4. Creating feedback procedures. 

A feedback mechanism is needed that can test and detect the AI’s errors. Furthermore, it is needed to design the system so that it is repairable. If designing is not made for it is it for serviceability, it will let us understand when it shatters or how or where it has shattered. The aim should be to make a system that can keep functioning after it detects an error. Nobody wants to entirely depend on the data scientists who made the model keep altering it every time it breaks. Data scientists make lousy and, more importantly, unhappy restoration people.

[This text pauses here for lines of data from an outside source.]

(** * Execution core of go-ethereum: interpreter, state transition, block processor

    A shallow embedding of
    - the interpreter, [Interpreter.enforceRestrictions] and [Interpreter.Run]
      (src/core/vm/interpreter.go),
    - the state transition, [IntrinsicGas], [StateTransition] and
      [ApplyMessage] (package core, in the second part of
      src/core/vm/interpreter.go),
    - the block processor, [StateProcessor.Process] and [ApplyTransaction]
      (package core, in the second part of src/core/tx_list.go),
    - the transaction lists of the pool, [txSortedMap] and [txList]
      (package core, in the first part of src/core/tx_list.go),
    and the properties of the execution pipeline and of the lists proved on
    it.

    Conventions.  A Go [uint64] is a [Z] kept in [0, 2^64) by [uint64];
    a [big.Int] is a [Z]; a byte slice is a [list byte] with [nil] as the
    empty list; a Go pointer that is mutated is threaded through as a value
    that is returned.  A Go function that may panic or may not return has
    result type [outcome]. *)

From Stdlib Require Import ZArith List Bool Lia.
From Stdlib.Strings Require Import Byte.
From stdpp Require Import base option list gmap sorting.
Import ListNotations.
Local Open Scope Z_scope.

(** ** Machine integers and big integers *)

Abbreviation bytes := (list byte) (only parsing).
Abbreviation address := Z (only parsing).
Abbreviation hash := Z (only parsing).

Definition MaxUint64 : Z := 2 ^ 64 - 1.

(** Conversion to [uint64]: the low 64 bits. *)
Definition uint64 (z : Z) : Z := z mod 2 ^ 64.

(** The Go type [int] on the 64-bit platforms the node runs on. *)
Definition int (z : Z) : Z := (z + 2 ^ 63) mod 2 ^ 64 - 2 ^ 63.

Module big.
(** [big.Int.BitLen]: the length of the absolute value in bits. *)
Definition BitLen (x : Z) : Z :=
  if Z.abs x =? 0 then 0 else Z.log2 (Z.abs x) + 1.

(** [big.Int.Uint64]: the low 64 bits of the absolute value. *)
Definition Uint64 (x : Z) : Z := uint64 (Z.abs x).

(** [big.Int.Div] with a positive divisor (Euclidean division). *)
Definition Div (x y : Z) : Z := x / y.
End big.

Module math.
(** Modelled from the spec: [math.BigMin] (common/math) is not under src/;
    the spec's refund is "capped at half of the gas actually used", the
    smaller of the two values. *)
Definition BigMin (x y : Z) : Z := if y <? x then y else x.

(** Modelled from the spec: [math.SafeMul] (common/math) is not under src/;
    "overflow in this computation is fatal": the product as a [uint64] and
    whether it overflowed. *)
Definition SafeMul (x y : Z) : Z * bool := (uint64 (x * y), MaxUint64 <? x * y).
End math.

(** ** Errors *)

Inductive error : Type :=
| ErrOutOfGas
| ErrInsufficientBalance
| ErrDepth
| errWriteProtection
| errExecutionReverted
| errGasUintOverflow
| ErrInvalidOpcode (op : byte)      (* fmt.Errorf("invalid opcode 0x%x", int(op)) *)
| ErrNonceTooHigh
| ErrNonceTooLow
| errInsufficientBalanceForGas
| ErrGasLimitReached
| ErrOther (code : Z).              (* an error value of a collaborator *)

Definition error_eqb (a b : error) : bool :=
  match a, b with
  | ErrOutOfGas, ErrOutOfGas
  | ErrInsufficientBalance, ErrInsufficientBalance
  | ErrDepth, ErrDepth
  | errWriteProtection, errWriteProtection
  | errExecutionReverted, errExecutionReverted
  | errGasUintOverflow, errGasUintOverflow
  | ErrNonceTooHigh, ErrNonceTooHigh
  | ErrNonceTooLow, ErrNonceTooLow
  | errInsufficientBalanceForGas, errInsufficientBalanceForGas
  | ErrGasLimitReached, ErrGasLimitReached => true
  | ErrInvalidOpcode x, ErrInvalidOpcode y => Byte.eqb x y
  | ErrOther x, ErrOther y => x =? y
  | _, _ => false
  end.

(** ** Results of Go calls that may panic or not return *)

Inductive outcome (A : Type) : Type :=
| Done (a : A)      (* the call returned *)
| Panicked          (* a run-time panic unwound the call *)
| OutOfFuel.        (* the model's step budget was exhausted *)
Arguments Done {A} a.
Arguments Panicked {A}.
Arguments OutOfFuel {A}.

Definition bind {A B : Type} (m : outcome A) (k : A -> outcome B) : outcome B :=
  match m with
  | Done a => k a
  | Panicked => Panicked
  | OutOfFuel => OutOfFuel
  end.

Notation "'let*' x ':=' m 'in' k" := (bind m (fun x => k))
  (at level 10, x name, m at level 100, k at level 200).

(** ** Chain configuration *)

Module params.
(** Modelled from the spec: the protocol constants of package [params] are
    not under src/; they are the "base cost" of a message and the "per-byte
    rates" of its payload, and the maximum call depth. *)
Record Constants : Type := {
  TxGas : Z;
  TxGasContractCreation : Z;
  TxDataZeroGas : Z;
  TxDataNonZeroGas : Z;
  CallCreateDepth : Z
}.

(** Modelled from the spec: [params.GasTable] is not under src/; "a
    height-indexed gas-cost table", read only by the opcode gas functions. *)
Definition GasTable : Type := list Z.

(** [params.Rules]: the rule set in effect at one height. *)
Module Rules.
Record t : Type := {
  IsHomestead : bool;
  IsEIP158 : bool;
  IsByzantium : bool
}.
End Rules.

(** Modelled from the spec: [params.ChainConfig] is not under src/;
    "height-indexed predicates (is this height past a given fork), a
    height-indexed gas-cost table". *)
Module ChainConfig.
Record t : Type := {
  IsHomestead : Z -> bool;
  IsEIP158 : Z -> bool;
  IsByzantium : Z -> bool;
  GasTable : Z -> params.GasTable;
  DAOForkSupport : bool;
  DAOForkBlock : option Z
}.
End ChainConfig.
End params.

(** ** World state *)

(** Modelled from the spec: [state.StateDB] (core/state) is not under src/.
    "Mapping from address to account (balance, nonce, code, storage)", with
    "account existence/creation, balance get/add/sub, nonce get/set, code
    get/set, storage slot get/set, log emission keyed by transaction hash,
    snapshot/revert, refund-counter get/add".  A snapshot is the value itself. *)
Module StateDB.
Record Log : Type := {
  LogAddress : address;
  Topics : list Z;
  LogData : bytes
}.

Record Account : Type := {
  Balance : Z;
  Nonce : Z;
  Code : bytes;
  Storage : gmap Z Z
}.

Definition newAccount : Account :=
  {| Balance := 0; Nonce := 0; Code := []; Storage := ∅ |}.

Record t : Type := {
  accounts : gmap Z Account;
  refund : Z;
  logs : gmap Z (list Log);
  thash : hash;
  bhash : hash;
  txIndex : Z
}.

Definition set_accounts (s : t) (m : gmap Z Account) : t :=
  {| accounts := m; refund := refund s; logs := logs s;
     thash := thash s; bhash := bhash s; txIndex := txIndex s |}.

Definition set_refund (s : t) (r : Z) : t :=
  {| accounts := accounts s; refund := r; logs := logs s;
     thash := thash s; bhash := bhash s; txIndex := txIndex s |}.

Definition Exist (s : t) (a : address) : bool :=
  match accounts s !! a with Some _ => true | None => false end.

Definition CreateAccount (s : t) (a : address) : t :=
  set_accounts s (<[a := newAccount]> (accounts s)).

(** The account at [a], a new one when there is none. *)
Definition getOrNew (s : t) (a : address) : Account :=
  default newAccount (accounts s !! a).

Definition GetBalance (s : t) (a : address) : Z := Balance (getOrNew s a).
Definition GetNonce (s : t) (a : address) : Z := Nonce (getOrNew s a).
Definition GetCode (s : t) (a : address) : bytes := Code (getOrNew s a).
Definition GetState (s : t) (a : address) (k : Z) : Z :=
  default 0 (Storage (getOrNew s a) !! k).
Definition GetRefund (s : t) : Z := refund s.
Definition GetLogs (s : t) (h : hash) : list Log := default [] (logs s !! h).

Definition update (s : t) (a : address) (f : Account -> Account) : t :=
  set_accounts s (<[a := f (getOrNew s a)]> (accounts s)).

Definition AddBalance (s : t) (a : address) (v : Z) : t :=
  update s a (fun o => {| Balance := Balance o + v; Nonce := Nonce o;
                          Code := Code o; Storage := Storage o |}).
Definition SubBalance (s : t) (a : address) (v : Z) : t :=
  update s a (fun o => {| Balance := Balance o - v; Nonce := Nonce o;
                          Code := Code o; Storage := Storage o |}).
Definition SetNonce (s : t) (a : address) (n : Z) : t :=
  update s a (fun o => {| Balance := Balance o; Nonce := n;
                          Code := Code o; Storage := Storage o |}).
Definition SetCode (s : t) (a : address) (c : bytes) : t :=
  update s a (fun o => {| Balance := Balance o; Nonce := Nonce o;
                          Code := c; Storage := Storage o |}).
Definition SetState (s : t) (a : address) (k v : Z) : t :=
  update s a (fun o => {| Balance := Balance o; Nonce := Nonce o;
                          Code := Code o; Storage := <[k := v]> (Storage o) |}).
Definition AddRefund (s : t) (g : Z) : t := set_refund s (refund s + g).

(** [Prepare] sets the transaction the following logs belong to. *)
Definition Prepare (s : t) (th bh : hash) (ti : Z) : t :=
  {| accounts := accounts s; refund := refund s; logs := logs s;
     thash := th; bhash := bh; txIndex := ti |}.
End StateDB.

(** ** The virtual machine: stack, memory, contract *)

(** Modelled from the spec: [vm.Stack] (core/vm/stack.go) is not under src/;
    a "value stack of fixed-width unsigned integers", the top at the end of
    [data].  [Back n] is the item [n] places below the top; Go panics on an
    index out of range. *)
Module Stack.
Record t : Type := { data : list Z }.

Definition newstack : t := {| data := [] |}.
Definition len (st : t) : Z := Z.of_nat (length (data st)).
Definition push (st : t) (d : Z) : t := {| data := data st ++ [d] |}.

Sales teams with lead scoring implanted in their CRMs can click a thumbs up or thumbs down icon to respond to devices. This kind of response can be processed and checked continuously and used to escort upgrades.

Artificial Intelligence is a big focus for many organizations today, significantly as organizations increase their automation in response to world events. There is sizeable value in standing on the giants’ shoulders in the industry who have learned from several decades of manufacturing experiments. The aim is to standardize the prototype-to-production journey with the best processes and a continuous improvement mindset. As the navigation through the journey toward operationalized AI, it is not required to depend on prototype designers to manufacture and distribute their innovations. Keep the inventors inventing. Develop the right skillsets and experience with guidance from the manufacturing floor to take those innovations, scale them, and ensure that their result is consistent, high quality, and worth the investment.